Sa barbe lui gratte, il n'a pas eu le temps de la tailler ce matin et certains poils rebelles de sa moustache frisent sous ses narines. Il se frotte machinalement le nez entre deux mitraillages de clavier et on hésite alors – a-t-on affaire à un camé ou juste un flic en colère ?

Le chef est une boule de feu en fusion. Il n'y a qu'à voir comment il respire, par saccades courtes - et ces mâchoires verrouillées, et ces doigts épais tambourinant la palette de plastoc aux touches à moitié effacées qui tressaille sur le bois patiné du bureau.

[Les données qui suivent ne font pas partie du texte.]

Lemma df_where_eq_rows (col lit : string) (df : DataFrame) :
  (∀ row, row ∈ df → is_Some (row !! col)) →
  df_where_eq col lit df
  = Ret (List.filter (λ row, py_eq_str (cell col row) lit) df).
Proof.
  intros Hall. unfold df_where_eq. rewrite (df_getcol_rows _ _ Hall).
  cbn [mbind result_bind mret result_ret]. f_equal. clear Hall.
  induction df as [|row df IH]; [done|].
  cbn [fmap list_fmap zip zip_with List.filter snd].
  fold (fmap (M := list) (cell col) df).
  destruct (py_eq_str (cell col row) lit); cbn [fmap list_fmap fst];
    by rewrite <- IH.
Qed.

Lemma sub_getcol_rows (col : string) (parent sub : DataFrame) :
  (∀ row, row ∈ parent → is_Some (row !! col)) →
  (∀ row, row ∈ sub → row ∈ parent) →
  sub_getcol col parent sub = Ret (cell col <$> sub).
Proof.
  intros Hp Hs. unfold sub_getcol. rewrite (df_getcol_rows _ _ Hp).
  cbn [mbind result_bind]. apply df_getcol_rows. auto.
Qed.

Lemma stamped_cell to_datetime col row :
  col ≠ "Timestamp_dt" → cell col (stamped to_datetime row) = cell col row.
Proof. intros Hne. unfold cell, stamped. by rewrite lookup_insert_ne. Qed.

Lemma stamped_lookup to_datetime col row :
  is_Some (row !! col) → is_Some (stamped to_datetime row !! col).
Proof.
  intros Hs. unfold stamped.
  destruct (decide (col = "Timestamp_dt")) as [->|Hne].
  - rewrite lookup_insert_eq. eauto.
  - by rewrite lookup_insert_ne.
Qed.

Lemma rows_with_stamped to_datetime status (records : DataFrame) :
  rows_with status (stamped to_datetime <$> records)
  = stamped to_datetime <$> rows_with status records.
Proof.
  unfold rows_with. induction records as [|row records IH]; [done|].
  cbn [fmap list_fmap List.filter].
  fold (fmap (M := list) (stamped to_datetime) records).
  rewrite stamped_cell by discriminate.
  destruct (py_eq_str (cell "Prediction" row) status);
    cbn [fmap list_fmap]; by rewrite IH.
Qed.

Lemma timeline_run to_datetime sort_values (records : DataFrame) :
  records ≠ [] →
  (∀ row, row ∈ records → plottable to_datetime row) →
  (∀ col asc df, sort_values col asc df ≡ₚ df) →
  fst (create_timeline_chart to_datetime sort_values records)
  = Ret (Some
           [status_trace_of
              (sort_values "Timestamp_dt" true
                 (stamped to_datetime <$> records)) "Alert";
            status_trace_of
              (sort_values "Timestamp_dt" true
                 (stamped to_datetime <$> records)) "Fatigued"]).
Proof.
  intros Hne Hall Hperm.
  set (frame := stamped to_datetime <$> records).
  set (sorted := sort_values "Timestamp_dt" true frame).
  assert (Hsorted : sorted ≡ₚ frame) by apply Hperm.
  assert (Hcols : ∀ col,
            (∀ row, row ∈ records → is_Some (row !! col)) →
            ∀ row, row ∈ sorted → is_Some (row !! col)).
  { intros col Hcol row Hin. rewrite Hsorted in Hin.
    apply list_elem_of_fmap in Hin as (r & -> & Hr).
    by apply stamped_lookup, Hcol. }
  assert (Hdt : ∀ row, row ∈ sorted → is_Some (row !! "Timestamp_dt")).
  { intros row Hin. rewrite Hsorted in Hin.
    apply list_elem_of_fmap in Hin as (r & -> & Hr).
    unfold stamped. rewrite lookup_insert_eq. eauto. }
  assert (Hpred := Hcols "Prediction" (λ r Hr, proj1 (proj2 (Hall r Hr)))).
  assert (Hscore := Hcols "Fatigue_Score"
                      (λ r Hr, proj1 (proj2 (proj2 (Hall r Hr))))).
  assert (Hname := Hcols "Name" (λ r Hr, proj2 (proj2 (proj2 (Hall r Hr))))).
  assert (Htrace : ∀ status,
            status_trace sorted status = Ret (status_trace_of sorted status)).
  { intros status. unfold status_trace, status_trace_of.
    rewrite (df_where_eq_rows _ _ _ Hpred). cbn [mbind result_bind].
    fold (rows_with status sorted).
    rewrite !sub_getcol_rows;
      try done; intros row; apply list_filter_elem. }
  destruct records as [|r0 records]; [done|].
  unfold create_timeline_chart.
  cbv [mbind Py_bind get_state put_state lift_result mret Py_ret].
  cbv beta iota.
  rewrite df_getcol_rows
    by (intros row Hr; destruct (Hall row Hr) as [(ts & _ & -> & _) _];
        eauto).
  cbn [result_bind].
  rewrite (result_map_fmap to_datetime (cell "Timestamp")
             (stamp_of to_datetime))
    by (intros row Hr; by apply plottable_stamp, Hall).
  rewrite <- list_fmap_compose.
  rewrite (df_setcol_rows "Timestamp_dt" (VNum ∘ stamp_of to_datetime)).
  fold (stamped to_datetime). change (stamped to_datetime <$> r0 :: records)
    with frame. fold sorted.
  cbn [result_map]. rewrite !Htrace. cbn [mbind result_bind mret result_ret].
  reflexivity.
Qed.

(** X14.  On a frame of plottable rows, and with a sort that only reorders,
    the chart has two traces, "Alert" then "Fatigued".  The points of each
    are exactly the records predicted that status, each record once with
    its own time, score and name; a record with any other prediction is
    drawn nowhere. *)
Theorem timeline_traces to_datetime sort_values (records : DataFrame) :
  records ≠ [] →
  (∀ row, row ∈ records → plottable to_datetime row) →
  (∀ col asc df, sort_values col asc df ≡ₚ df) →
  ∃ alert fatigued rows_a rows_f,
    fst (create_timeline_chart to_datetime sort_values records)
    = Ret (Some [alert; fatigued])
    ∧ trace_name alert = "Alert" ∧ trace_name fatigued = "Fatigued"
    ∧ rows_a ≡ₚ rows_with "Alert" records
    ∧ rows_f ≡ₚ rows_with "Fatigued" records
    ∧ trace_x alert = (VNum ∘ stamp_of to_datetime) <$> rows_a
    ∧ trace_y alert = cell "Fatigue_Score" <$> rows_a
    ∧ trace_text alert = cell "Name" <$> rows_a
    ∧ trace_x fatigued = (VNum ∘ stamp_of to_datetime) <$> rows_f
    ∧ trace_y fatigued = cell "Fatigue_Score" <$> rows_f
    ∧ trace_text fatigued = cell "Name" <$> rows_f.
Proof.
  intros Hne Hall Hperm.
  pose proof (timeline_run to_datetime sort_values records Hne Hall Hperm)
    as Hrun.
  set (sorted := sort_values "Timestamp_dt" true
                   (stamped to_datetime <$> records)) in *.
  assert (Hrows : ∀ status,
            ∃ rows, rows ≡ₚ rows_with status records
                    ∧ rows_with status sorted = stamped to_datetime <$> rows).
  { intros status.
    assert (Hp : rows_with status sorted
                 ≡ₚ stamped to_datetime <$> rows_with status records).
    { rewrite <- rows_with_stamped. apply list_filter_Permutation, Hperm. }
    apply fmap_Permutation_inv in Hp as (rows & E & Hp).
    exists rows. split; [by symmetry | done]. }
  assert (Hx : ∀ rows : DataFrame,
            cell "Timestamp_dt" <$> (stamped to_datetime <$> rows)
            = (VNum ∘ stamp_of to_datetime) <$> rows).
  { intros rows. rewrite <- list_fmap_compose. apply list_fmap_ext.
    intros _ row _. unfold compose, cell, stamped.
    by rewrite lookup_insert_eq. }
  assert (Hy : ∀ col (rows : DataFrame),
            col ≠ "Timestamp_dt" →
            cell col <$> (stamped to_datetime <$> rows) = cell col <$> rows).
  { intros col rows Hcol. rewrite <- list_fmap_compose. apply list_fmap_ext.
    intros _ row _. by apply stamped_cell. }
  destruct (Hrows "Alert") as (rows_a & Ha & Ea).
  destruct (Hrows "Fatigued") as (rows_f & Hf & Ef).
  exists (status_trace_of sorted "Alert"), (status_trace_of sorted "Fatigued"),
    rows_a, rows_f.
  split; [exact Hrun|].
  cbn [status_trace_of trace_name trace_x trace_y trace_text].
  rewrite Ea, Ef, !Hx, !Hy by discriminate. by repeat split.
Qed.

Lemma insert_by_Permutation col asc row (df : DataFrame) :
  insert_by col asc row df ≡ₚ row :: df.
Proof.
  induction df as [|r df IH]; [done|]. cbn [insert_by].
  destruct (if asc then _ else _); [done|].
  rewrite IH. apply perm_swap.
Qed.

Lemma insertion_sort_Permutation col asc (df : DataFrame) :
  insertion_sort col asc df ≡ₚ df.
Proof.
  unfold insertion_sort. induction df as [|r df IH]; [done|].
  cbn [foldr]. by rewrite insert_by_Permutation, IH.
Qed.

Lemma two_records_plottable :
  ∀ row, row ∈ two_records → plottable read_timestamp row.
Proof.
  intros row Hin. unfold two_records in Hin.
  repeat (apply elem_of_cons in Hin as [->|Hin]);
    [| |by apply elem_of_nil in Hin];
    (split; [do 2 eexists; split; [reflexivity | vm_compute; reflexivity]
            |repeat split; eexists; reflexivity]).
Qed.

Lemma two_records_timestamps :
  ∀ row, row ∈ two_records →
    ∃ ts dt, row !! "Timestamp" = Some ts ∧ read_timestamp ts = Ret dt.
Proof. intros row Hin. by destruct (two_records_plottable row Hin). Qed.

Lemma two_records_nonempty : two_records ≠ [].
Proof. discriminate. Qed.

Lemma timeline_writes_to_callers_frame_witness :
  (∀ row, row ∈ two_records →
     ∃ ts dt, row !! "Timestamp" = Some ts ∧ read_timestamp ts = Ret dt)
  ∧ snd (create_timeline_chart read_timestamp insertion_sort two_records)
    = stamped read_timestamp <$> two_records.
Proof.
  split.
  - exact two_records_timestamps.
  - exact (proj1 (timeline_writes_to_callers_frame read_timestamp
                    insertion_sort two_records two_records_timestamps)).
Defined.

Lemma timeline_traces_witness :
  two_records ≠ []
  ∧ (∀ row, row ∈ two_records → plottable read_timestamp row)
  ∧ (∀ col asc df, insertion_sort col asc df ≡ₚ df)
  ∧ ∃ alert fatigued rows_a rows_f,
      fst (create_timeline_chart read_timestamp insertion_sort two_records)
      = Ret (Some [alert; fatigued])
      ∧ trace_name alert = "Alert" ∧ trace_name fatigued = "Fatigued"
      ∧ rows_a ≡ₚ rows_with "Alert" two_records
      ∧ rows_f ≡ₚ rows_with "Fatigued" two_records
      ∧ trace_x alert = (VNum ∘ stamp_of read_timestamp) <$> rows_a
      ∧ trace_y alert = cell "Fatigue_Score" <$> rows_a
      ∧ trace_text alert = cell "Name" <$> rows_a
      ∧ trace_x fatigued = (VNum ∘ stamp_of read_timestamp) <$> rows_f
      ∧ trace_y fatigued = cell "Fatigue_Score" <$> rows_f
      ∧ trace_text fatigued = cell "Name" <$> rows_f.
Proof.
  split; [exact two_records_nonempty|].
  split; [exact two_records_plottable|].
  split; [exact insertion_sort_Permutation|].
  exact (timeline_traces read_timestamp insertion_sort two_records
           two_records_nonempty two_records_plottable
           insertion_sort_Permutation).
Defined.

(** ** Pages and the session table *)

Lemma world_eta (w : world) :
  {| driver_records := driver_records w; files := files w |} = w.
Proof. by destruct w. Qed.

Lemma timeline_empty to_datetime sort_values :
  create_timeline_chart to_datetime sort_values [] = (Ret None, []).
Proof. reflexivity. Qed.

Lemma bind_get_state {S B} (f : S → Py S B) (s : S) :
  (get_state ≫= f) s = f s s.
Proof. reflexivity. Qed.

Lemma read_only_get_state {S} : read_only (get_state (S := S)).
Proof. by intros s. Qed.

Lemma snd_bind_read_only {S A B} (m : Py S A) (f : A → Py S B) (s : S) :
  (∀ x, read_only (f x)) → snd ((m ≫= f) s) = snd (m s).
Proof.
  intros Hf. unfold mbind, Py_bind.
  destruct (m s) as [[x|e] s']; [apply Hf | done].
Qed.

Lemma snd_on_session_records {A} (m : Py DataFrame A) (w : world) :
  snd (on_session_records m w)
  = {| driver_records := snd (m (driver_records w)); files := files w |}.
Proof. unfold on_session_records. by destruct (m (driver_records w)). Qed.

Lemma read_only_on_records_copy {A} (m : Py DataFrame A) :
  read_only (on_records_copy m).
Proof. by intros w. Qed.

(** Whatever the Dashboard goes on to show or raise, the state it leaves
    is the one the timeline call left. *)
Lemma dashboard_final_state to_datetime sort_values (w : world) :
  snd (dashboard_page to_datetime sort_values w)
  = {| driver_records :=
         snd (create_timeline_chart to_datetime sort_values
                (driver_records w));
       files := files w |}.
Proof.
  unfold dashboard_page. rewrite bind_get_state.
  destruct (driver_records w) as [|r0 rs] eqn:Hrec.
  - rewrite timeline_empty. cbn [snd mret Py_ret].
    rewrite <- Hrec. by rewrite world_eta.
  - rewrite snd_bind_read_only.
    + by rewrite snd_on_session_records, Hrec.
    + intros fig. apply read_only_bind; [apply read_only_get_state|].
      intros w'. destruct (reverse (driver_records w')); [apply read_only_ret|].
      apply read_only_bind; [apply read_only_lift|].
      intros [[[[[[? ?] ?] ?] ?] ?] ?]. apply read_only_ret.
Qed.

Le flic installe le PV d'audition, rédige les incontournables formules d'introduction, partageant son regard entre le clavier qu'il replace machinalement toutes les trente secondes et l'écran à gros cul. Avachi sur sa chaise, un jeune majeur impliqué dans une affaire de recel de vol attend qu'on lui pose des questions.

Lors d'un contrôle aux abords du centre-ville, une patrouille a découvert à la palpation dans son second pantalon de survêtement qu'il trimballait deux lourdes bagues en or. Après vérifications au poste, les bleus ont retrouvé la plainte pour vol par effraction datée d'il y a deux jours correspondant aux bijoux, aussi soupçonne-t-on naturellement le débonnaire bonhomme d'être l'auteur du cambriolage.

Pour l'heure, il est calme. Aussi tranquille qu'on puisse être quand on a connu la garde à vue assez tôt dans sa vie. Pour avoir pratiqué quelques flics fatigués, il connaît quelques trucs pour s'en sortir proprement, alors en dehors d'une demie-journée à l'ombre, il n'aura pas perdu grand chose dans cette histoire. C'est pourquoi il est résolument calme : les jambes allongées tout du long, les bras croisés, il inventorie du regard le bureau d'un œil expert, s'attarde un instant sur les fenêtres. Un crachin décore la vitre. Pas plus mal d'être enfermé ici pour encore quelques heures - après la pluie...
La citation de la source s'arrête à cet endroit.